Entries taken from a collection:
•••

Lemma handle_write_eeprom_answers req w :
  answers_once (handle_write_eeprom req) w.
Proof.
  destruct (Z.lt_ge_cases (len req) 6) as [Hshort|Hlen].
  { apply (answers_error _ _ STATUS_ERR_PAYLOAD);
      [apply handle_write_eeprom_short; now left|status_u8]. }
  destruct (Z.lt_ge_cases (len req)
              (6 + proto_get_u16 (drop 4 (payload req)))) as [Hshort|Hfit].
  { apply (answers_error _ _ STATUS_ERR_PAYLOAD);
      [apply handle_write_eeprom_short; now right|status_u8]. }
  pose proof (handle_write_eeprom_run req w Hlen Hfit) as Hrun.
  eapply answers_intro;
    [rewrite Hrun; rewrite app_assoc; reflexivity| |reflexivity|status_u8
    |constructor|cbn; unfold PROTO_MAX_PAYLOAD; lia].
  target_only_solve.
Qed.

Lemma handle_read_answers req w : answers_once (handle_read req) w.
Proof.
  destruct (Z.lt_ge_cases (len req) 6) as [Hshort|Hlen].
  { apply (answers_error _ _ STATUS_ERR_PAYLOAD);
      [apply handle_read_short; now left|status_u8]. }
  destruct (Z.lt_ge_cases PROTO_MAX_PAYLOAD
              (proto_get_u16 (drop 4 (payload req)))) as [Hbig|Hfit].
  { apply (answers_error _ _ STATUS_ERR_PAYLOAD);
      [apply handle_read_short; now right|status_u8]. }
  destruct (read_words_total
              (Z.to_nat (read_count (proto_get_u32 (payload req))
                           (proto_get_u16 (drop 4 (payload req)))))
              (set_lvp_active true w))
    as (ws & w1 & t1 & Hwords & Hws & _ & Hin).
  pose proof (handle_read_run req w ws w1 t1 Hlen Hfit Hwords) as Hrun.
  destruct (read_words_frame _ _ _ _ _ Hwords) as (_ & Ht1 & _).
  assert (Hpos : 0 <= proto_get_u16 (drop 4 (payload req)))
    by apply to_u16_range.
  eapply (answers_intro _ _ _
            (enter_lvp_events w
               ++ [sent ICSP_COMMAND_LOAD_PC
                     (to_int (proto_get_u32 (payload req)))] ++ t1)
            STATUS_OK);
    [rewrite Hrun; rewrite <- !app_assoc; reflexivity| |exact Hin|status_u8
    |apply read_response_u8|].
  - target_only_solve.
  - rewrite (read_response_length _ _ ws Hpos Hws). lia.
Qed.

Lemma handle_reset_target_answers req w :
  answers_once (handle_reset_target req) w.
Proof.
  pose proof (handle_reset_target_run req w) as Hrun.
  eapply answers_intro;
    [rewrite Hrun; rewrite app_assoc; reflexivity| |reflexivity|status_u8
    |constructor|cbn; unfold PROTO_MAX_PAYLOAD; lia].
  target_only_solve.
Qed.
(** A property of an object whose rendered value has no line break. *)
Definition one_line_member (m : string * option string) : Prop :=
  match snd m with
  | Some v => line_breaks v = O
  | None => True
  end.

(** A page whose title and description hold line breaks, quotes and a
    backslash. *)
Definition hostile_doc : Document :=
  {| sel_title_text := String LF ("data: {" ++ String quotation_mark ("type\" ++ String CR ""));
     sel_description := Some (String LF (String LF "x"));
     sel_h1 := 0; sel_h2 := 0; sel_h3 := 0;
     sel_img := []; sel_a := []; sel_p := [];
     sel_viewport := 0; sel_robots := 0; sel_keywords := 0; sel_author := 0;
     sel_og := 0; sel_script := 0; sel_stylesheet := 0; sel_form := [] |}.

(* ================================================================== *)
(** ** Proof automation *)

(** Case analysis on every condition of a scorer. *)
Ltac split_conditions :=
  repeat match goal with
         | |- context [if ?b then _ else _] => destruct b
         end.

(** Membership of a closed integer in a closed list. *)
Ltac member :=
  unfold sub_score_values; cbv zeta; cbn [In];
  repeat first [left; reflexivity | right].

(* ================================================================== *)
(** * Properties *)

(** ** The JavaScript primitives behave as in the language *)

Example split_ws_examples :
  JS.split_ws "" = [""]
  /\ JS.split_ws "two words" = ["two"; "words"]
  /\ JS.split_ws " a  b " = [""; "a"; "b"; ""].
Proof. repeat split. Qed.

Example number_examples :
  JS.div (JS.of_Z 1) (JS.of_Z 0) = JS.Infinity
  /\ JS.Math_round (JS.div (JS.of_Z 5) (JS.of_Z 2)) = JS.RInt 3
  /\ JS.Math_round (JS.div (JS.of_Z (-5)) (JS.of_Z 2)) = JS.RInt (-2)
  /\ JS.Math_round (JS.mul (JS.div (JS.of_Z 23) (JS.of_Z 40)) (JS.of_Z 100)) = JS.RInt 57
  /\ JS.toString (JS.Math_round (JS.sub (JS.of_Z 7) JS.NaN)) = "NaN"
  /\ JS.trim "  a b  " = "a b".
Proof. repeat split; vm_compute; reflexivity. Qed.

(** The literal [0.15] is the double [0x3FC3333333333333]. *)
Example literal_0_15 : JS.lit100 15 = S754_finite false 5404319552844595 (-55).
Proof. vm_compute. reflexivity. Qed.

Lemma truthy_nonempty (s : string) : JS.truthy s = true <-> s <> "".
Proof. destruct s; simpl; split; congruence. Qed.

Lemma truthy_attr_nonempty (a : option string) :
  JS.truthy_attr a = true <-> nonempty_attr a.
Proof.
  unfold nonempty_attr. destruct a as [s|]; simpl.
  - rewrite truthy_nonempty. split.
    + intros H. exists s. auto.
    + intros [t [E H]]. congruence.
  - split; [congruence | intros [t [E _]]; discriminate].
Qed.

Lemma prefix_app (p s : string) :
  String.prefix p s = true <-> exists rest, s = (p ++ rest)%string.
Proof.
  revert s. induction p as [|c p IH]; intros s; simpl.
  - split; [intros _; exists s; reflexivity | intros _; destruct s; reflexivity].
  - destruct s as [|d s]; simpl.
    + split; [congruence | intros [rest E]; discriminate].
    + destruct (Ascii.ascii_dec c d) as [->|N].
      * rewrite IH. split; intros [rest E]; exists rest; congruence.
      * split; [congruence | intros [rest E]; congruence].
Qed.
(** * swiftwire: wire codec, server session and client call state machines

    A shallow embedding of
      - include/swiftwire/protocol.hpp  (big-endian helpers, message types),
      - src/server.cpp                  (AsyncServer::Session),
      - src/client.cpp                  (AsyncClient),
    together with the properties of the design document that can be stated
    over it.

    Conventions.
      - A [char] is a [Byte.byte] (an 8-bit pattern); [uint8_t(c)] is [u8 c]
        and [static_cast<char>(z)] is [to_char z].
      - [uint32_t], [uint64_t] and [std::size_t] are [Z] with the wrap-around
        written out ([wrap32], [wrap64]).
      - A member function that mutates [*this] is a function from the object
        state to the object state.
      - A completion callback handed to Boost.Asio is a function of the
        arguments Asio passes to it; the handlers of one object run one at a
        time (the sequential reading of section 5 of the design document). *)

From Stdlib Require Import ZArith List Bool Lia.
From Stdlib Require Import Strings.Byte.
From Stdlib Require Strings.String.
Import ListNotations.
Local Open Scope Z_scope.

(** ** Machine integers and chars *)

Definition wrap32 (z : Z) : Z := z mod 2 ^ 32.
Definition wrap64 (z : Z) : Z := z mod 2 ^ 64.

(** [uint8_t(c)] for a [char] c. *)
Definition u8 (c : byte) : Z := Z.of_N (Byte.to_N c).

(** [static_cast<char>(z)]: the low eight bits of z. *)
Definition to_char (z : Z) : byte :=
  match Byte.of_N (Z.to_N (z mod 256)) with
  | Some c => c
  | None => x00
  end.

(** ** protocol.hpp *)

Module Proto.

Definition MSG_HELLO : Z := 0x01.
Definition MSG_HELLO_ACK : Z := 0x81.

(** [write_u32be(p, v)]: the four chars stored at p[0..3]. *)
Definition write_u32be (v : Z) : list byte :=
  [ to_char (Z.land (Z.shiftr v 24) 0xFF);
    to_char (Z.land (Z.shiftr v 16) 0xFF);
    to_char (Z.land (Z.shiftr v 8) 0xFF);
    to_char (Z.land v 0xFF) ].

(** [p[i]] for a [const char* p] that points at the list p. *)
Definition at_ (p : list byte) (i : nat) : byte := nth i p x00.

(** [read_u32be(p)]. Each operand is a [uint32_t]; the shifts are taken in
    32 bits. *)
Definition read_u32be (p : list byte) : Z :=
  Z.lor (Z.lor (Z.lor (wrap32 (Z.shiftl (u8 (at_ p 0)) 24))
                      (wrap32 (Z.shiftl (u8 (at_ p 1)) 16)))
               (wrap32 (Z.shiftl (u8 (at_ p 2)) 8)))
        (u8 (at_ p 3)).
(** *** Computations that leave a part of the object alone *)

Lemma keeps_ret {A X} (f : ProtoStackBase -> X) (a : A) : keeps f (ret a).
Proof. intros s s' [= <-]. reflexivity. Qed.

Lemma keeps_gets {A X} (f : ProtoStackBase -> X) (g : ProtoStackBase -> A) :
  keeps f (gets g).
Proof. intros s s' [= <-]. reflexivity. Qed.

Lemma keeps_modify {X} (f : ProtoStackBase -> X) g :
  (forall s, f (g s) = f s) -> keeps f (modify g).
Proof. intros H s s' [= <-]. apply H. Qed.

Lemma keeps_bind {A B X} (f : ProtoStackBase -> X) (m : M A) (k : A -> M B) :
  keeps f m -> (forall a, keeps f (k a)) -> keeps f (bind m k).
Proof.
  intros Hm Hk s s' H. unfold bind in H.
  destruct (m s) as [a s1 | e s1 |] eqn:E.
  - rewrite (Hk a s1 s' H). apply Hm. now rewrite E.
  - cbn in H. injection H as <-. apply Hm. now rewrite E.
  - discriminate.
Qed.

Lemma keeps_catch_all {A X} (f : ProtoStackBase -> X) (m : M A) h :
  keeps f m -> keeps f h -> keeps f (catch_all m h).
Proof.
  intros Hm Hh s s' H. unfold catch_all in H.
  destruct (m s) as [a s1 | e s1 |] eqn:E.
  - cbn in H. injection H as <-. apply Hm. now rewrite E.
  - assert (K : keeps f (bind h (fun _ => @throw _ A e))).
    { apply keeps_bind; [exact Hh |]. intros _ s0 s0' [= <-]. reflexivity. }
    rewrite (K s1 s' H). apply Hm. now rewrite E.
  - discriminate.
Qed.

Lemma comes_back_bind {A B} (m : M A) (k : A -> M B) :
  comes_back m -> (forall a, comes_back (k a)) -> comes_back (bind m k).
Proof.
  intros Hm Hk s. unfold bind. destruct (m s) as [a s1 | e s1 |] eqn:E.
  - apply Hk.
  - discriminate.
  - now apply Hm in E.
Qed.
(** [s.replace(p, '')]: drop the first occurrence of [p], if any. *)
Fixpoint remove_first (p s : list ascii) : list ascii :=
  match Json.strip_prefix p s with
  | Some rest => rest
  | None =>
      match s with
      | [] => []
      | c :: r => c :: remove_first p r
      end
  end.

Definition encrypt (data : string) : string := "encrypted_" +:+ data.

Definition decrypt (encryptedData : string) : string :=
  string_of_list_ascii
    (remove_first (Json.chars "encrypted_") (Json.chars encryptedData)).

#[export] Instance platform : Platform := {|
  AES_encrypt _ data _ := encrypt data;
  AES_decrypt data _ := Ok (decrypt data);
  JSON_stringify := Json.stringify;
  JSON_parse := Json.parse;
|}.

End Jest.

(** ** The keychain service

    Each function below is the source function of the same name, statement
    by statement; a [const] is a [let]. *)

Definition KEYCHAIN_SERVICE : string := "AccountSetup".
Definition USER_DATA_KEY : string := "userData".
Definition CREDENTIALS_KEY : string := "credentials".
Definition SESSION_KEY : string := "session".
Definition ENCRYPTION_KEY : string := "AccountSetupSecretKey2024!".

(** [`${KEYCHAIN_SERVICE}_${CREDENTIALS_KEY}`] and
    [`${KEYCHAIN_SERVICE}_${SESSION_KEY}`] *)
Definition CREDENTIALS_SERVICE : string :=
  KEYCHAIN_SERVICE +:+ "_" +:+ CREDENTIALS_KEY.
Definition SESSION_SERVICE : string :=
  KEYCHAIN_SERVICE +:+ "_" +:+ SESSION_KEY.

Record Credential : Type := mkCredential {
  email : string;
  password : string;
  firstName : string;
  lastName : string;
  phoneNumber : string;
}.

Record Session : Type := mkSession {
  session_email : string;
  timestamp : Z;
}.

Record UserData : Type := mkUserData {
  user_email : string;
  user_firstName : string;
  user_lastName : string;
  user_phoneNumber : string;
}.

(** The object literals of the source, members in the order written. *)
Definition Credential_to_JSON (c : Credential) : JSON :=
  JObj [("email", JStr (email c)); ("password", JStr (password c));
        ("firstName", JStr (firstName c)); ("lastName", JStr (lastName c));
        ("phoneNumber", JStr (phoneNumber c))].

Definition Session_to_JSON (s : Session) : JSON :=
  JObj [("email", JStr (session_email s)); ("timestamp", JNum (timestamp s))].

Definition UserData_to_JSON (u : UserData) : JSON :=
  JObj [("email", JStr (user_email u));
        ("firstName", JStr (user_firstName u));
        ("lastName", JStr (user_lastName u));
        ("phoneNumber", JStr (user_phoneNumber u))].

(** *** The JavaScript operations the service applies to parsed values *)

(** The member [k] of an object; a later duplicate key wins. *)
Fixpoint member (k : string) (m : list (string * JSON)) : option JSON :=
  match m with
  | [] => None
  | (k', v) :: m' =>
      match member k m' with
      | Some v' => Some v'
      | None => if String.eqb k' k then Some v else None
      end
  end.

(** [v.k] for the property names the service reads ([email], [password]),
    which no primitive or array has: [undefined] ([None]) on anything but an
    object that has the member, a [TypeError] on [null]. *)
Definition get_prop (k : string) (v : JSON) : result (option JSON) :=
  match v with
  | JNull => Throw "TypeError"
  | JObj m => Ok (member k m)
  | _ => Ok None
  end.

(** [x.toLowerCase()]: only a string has the method. *)
Definition call_toLowerCase (x : option JSON) : result string :=
  match x with
  | Some (JStr s) => Ok (toLowerCase s)
  | _ => Throw "TypeError"
  end.

(** [x === s] for a string [s]. *)
Definition strict_eq_string (x : option JSON) (s : string) : bool :=
  match x with
  | Some (JStr t) => String.eqb t s
  | _ => false
  end.

(** [!!v] *)
Definition truthy (v : JSON) : bool :=
  match v with
  | JNull => false
  | JBool b => b
  | JNum z => negb (z =? 0)
  | JStr s => negb (String.eqb s "")
  | JArr _ | JObj _ => true
  end.

(** The receiver of [.findIndex] / [.find]: only an array has them. *)
Definition as_array (v : JSON) : result (list JSON) :=
  match v with
  | JArr l => Ok l
  | _ => Throw "TypeError"
  end.

(** [Array.prototype.findIndex], scanning from index [k]; [-1] when no
    element satisfies the callback, which may throw. *)
Fixpoint findIndex_from (k : Z) (p : JSON -> result bool) (l : list JSON)
  : result Z :=
  match l with
  | [] => Ok (-1)
  | x :: r =>
      rbind (p x) (fun b => if b then Ok k else findIndex_from (k + 1) p r)
  end.

Definition findIndex (p : JSON -> result bool) (l : list JSON) : result Z :=
  findIndex_from 0 p l.

(** [Array.prototype.find]; [None] is [undefined]. *)
Fixpoint find (p : JSON -> result bool) (l : list JSON)
  : result (option JSON) :=
  match l with
  | [] => Ok None
  | x :: r => rbind (p x) (fun b => if b then Ok (Some x) else find p r)
  end.

(** [cred.email.toLowerCase()] *)
Definition cred_email_lower (cred : JSON) : result string :=
  rbind (get_prop "email" cred) call_toLowerCase.

Section KeychainService.
Context `{Platform}.

(** Lines 278-280. *)
Definition encryptData (data : string) : M World string :=
  fun w =>
    (Ok (AES_encrypt (hd 0%N (salts w)) data ENCRYPTION_KEY),
     with_salts (tail (salts w)) w).

(** Lines 285-288. *)
Definition decryptData (encryptedData : string) : result string :=
  AES_decrypt encryptedData ENCRYPTION_KEY.

(** Lines 294-309. *)
Definition storeUserDataInKeychain (userData : UserData) : M World bool :=
  try_catch
    (let jsonData := JSON_stringify (UserData_to_JSON userData) in
     let* encryptedData := encryptData jsonData in
     Keychain_setGenericPassword USER_DATA_KEY encryptedData
       KEYCHAIN_SERVICE ;;
     ret true)
    (fun error => ret false).

(** Lines 315-331. *)
Definition getUserDataFromKeychain : M World JSON :=
  try_catch
    (let* credentials := Keychain_getGenericPassword KEYCHAIN_SERVICE in
     match credentials with
     | Some (_, credentials_password) =>
         let* decryptedData := lift (decryptData credentials_password) in
         let* userData := lift (JSON_parse decryptedData) in
         ret userData
     | None => ret JNull
     end)
    (fun error => ret JNull).

(** Lines 336-346. *)
Definition clearUserDataFromKeychain : M World bool :=
  try_catch
    (let* result := Keychain_resetGenericPassword KEYCHAIN_SERVICE in
     ret result)
    (fun error => ret false).

(** Lines 404-420. *)
Definition getCredentialsFromKeychain : M World JSON :=
  try_catch
    (let* credentials := Keychain_getGenericPassword CREDENTIALS_SERVICE in
     match credentials with
     | Some (_, credentials_password) =>
         let* decryptedData := lift (decryptData credentials_password) in
         let* credentialsList := lift (JSON_parse decryptedData) in
         ret credentialsList
     | None => ret (JArr [])
     end)
    (fun error => ret (JArr [])).

(** Lines 352-398.  The index written is the one [findIndex] found, so it is
    within the array. *)
Definition storeCredentialsInKeychain
    (email password firstName lastName phoneNumber : string) : M World bool :=
  try_catch
    (let* existingCredentials := getCredentialsFromKeychain in
     let* existing := lift (as_array existingCredentials) in
     let* credentialIndex :=
       lift (findIndex
               (fun cred =>
                  rbind (cred_email_lower cred) (fun e =>
                  Ok (String.eqb e (toLowerCase email))))
               existing) in
     let newCredential :=
       Credential_to_JSON
         (mkCredential (toLowerCase email) password firstName lastName
            phoneNumber) in
     let updatedCredentials :=
       if 0 <=? credentialIndex
       then <[Z.to_nat credentialIndex := newCredential]> existing
       else existing ++ [newCredential] in
     let jsonData := JSON_stringify (JArr updatedCredentials) in
     let* encryptedData := encryptData jsonData in
     Keychain_setGenericPassword CREDENTIALS_KEY encryptedData
       CREDENTIALS_SERVICE ;;
     ret true)
    (fun error => ret false).

(** Lines 426-445. *)
Definition validateCredentials (email password : string) : M World bool :=
  try_catch
    (let* credentials := getCredentialsFromKeychain in
     let normalizedEmail := toLowerCase email in
     let* list := lift (as_array credentials) in
     let* matchingCredential :=
       lift (find
               (fun cred =>
                  rbind (cred_email_lower cred) (fun e =>
                  if String.eqb e normalizedEmail
                  then rbind (get_prop "password" cred) (fun p =>
                       Ok (strict_eq_string p password))
                  else Ok false))
               list) in
     ret (match matchingCredential with
          | Some v => truthy v
          | None => false
          end))
    (fun error => ret false).

(** Lines 451-467; the result is [matchingCredential || null]. *)
Definition getCredentialByEmail (email : string) : M World JSON :=
  try_catch
    (let* credentials := getCredentialsFromKeychain in
     let normalizedEmail := toLowerCase email in
     let* list := lift (as_array credentials) in
     let* matchingCredential :=
       lift (find
               (fun cred =>
                  rbind (cred_email_lower cred) (fun e =>
                  Ok (String.eqb e normalizedEmail)))
               list) in
     ret (match matchingCredential with
          | Some v => if truthy v then v else JNull
          | None => JNull
          end))
    (fun error => ret JNull).

(** Lines 473-491. *)
Definition createSession (email : string) : M World bool :=
  try_catch
    (let* now := Date_now in
     let session := Session_to_JSON (mkSession (toLowerCase email) now) in
     let jsonData := JSON_stringify session in
     let* encryptedData := encryptData jsonData in
     Keychain_setGenericPassword SESSION_KEY encryptedData SESSION_SERVICE ;;
     ret true)
    (fun error => ret false).

(** Lines 497-513. *)
Definition getSession : M World JSON :=
  try_catch
    (let* credentials := Keychain_getGenericPassword SESSION_SERVICE in
     match credentials with
     | Some (_, credentials_password) =>
         let* decryptedData := lift (decryptData credentials_password) in
         let* session := lift (JSON_parse decryptedData) in
         ret session
     | None => ret JNull
     end)
    (fun error => ret JNull).

(** Lines 519-529. *)
Definition clearSession : M World bool :=
  try_catch
    (let* result := Keychain_resetGenericPassword SESSION_SERVICE in
     ret result)
    (fun error => ret false).

End KeychainService.

(** ** The screens

    What the screens hold besides the keychain: the redux slice
    ([state.authentication.userData]), the current route, and the state of
    the login form (formik's values and the three [useState] cells).  An
    object literal built from property reads may hold [undefined] members
    ([None]).  Formik's submitting flag and [console.error] are not
    modelled. *)
Record UI : Type := mkUI {
  userData : option (list (string * option JSON));
  route : string;
  values_email : string;
  values_password : string;
  loginError : string;
  failedAttempts : Z;
  isLockedOut : bool;
}.

Definition setUserData (u : list (string * option JSON)) (ui : UI) : UI :=
  mkUI (Some u) (route ui) (values_email ui) (values_password ui)
    (loginError ui) (failedAttempts ui) (isLockedOut ui).

Definition clearUserData (ui : UI) : UI :=
  mkUI None (route ui) (values_email ui) (values_password ui)
    (loginError ui) (failedAttempts ui) (isLockedOut ui).

Definition navigate (screen : string) (ui : UI) : UI :=
  mkUI (userData ui) screen (values_email ui) (values_password ui)
    (loginError ui) (failedAttempts ui) (isLockedOut ui).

•••

Task details: From the entries above, extract only the lines running from the one containing "JNum (timestamp s))]." through the one containing "(** [x === s] for a string [s]. *)", inclusive.

Exercise response:
  JObj [("email", JStr (session_email s)); ("timestamp", JNum (timestamp s))].

Definition UserData_to_JSON (u : UserData) : JSON :=
  JObj [("email", JStr (user_email u));
        ("firstName", JStr (user_firstName u));
        ("lastName", JStr (user_lastName u));
        ("phoneNumber", JStr (user_phoneNumber u))].

(** *** The JavaScript operations the service applies to parsed values *)

(** The member [k] of an object; a later duplicate key wins. *)
Fixpoint member (k : string) (m : list (string * JSON)) : option JSON :=
  match m with
  | [] => None
  | (k', v) :: m' =>
      match member k m' with
      | Some v' => Some v'
      | None => if String.eqb k' k then Some v else None
      end
  end.

(** [v.k] for the property names the service reads ([email], [password]),
    which no primitive or array has: [undefined] ([None]) on anything but an
    object that has the member, a [TypeError] on [null]. *)
Definition get_prop (k : string) (v : JSON) : result (option JSON) :=
  match v with
  | JNull => Throw "TypeError"
  | JObj m => Ok (member k m)
  | _ => Ok None
  end.

(** [x.toLowerCase()]: only a string has the method. *)
Definition call_toLowerCase (x : option JSON) : result string :=
  match x with
  | Some (JStr s) => Ok (toLowerCase s)
  | _ => Throw "TypeError"
  end.

(** [x === s] for a string [s]. *)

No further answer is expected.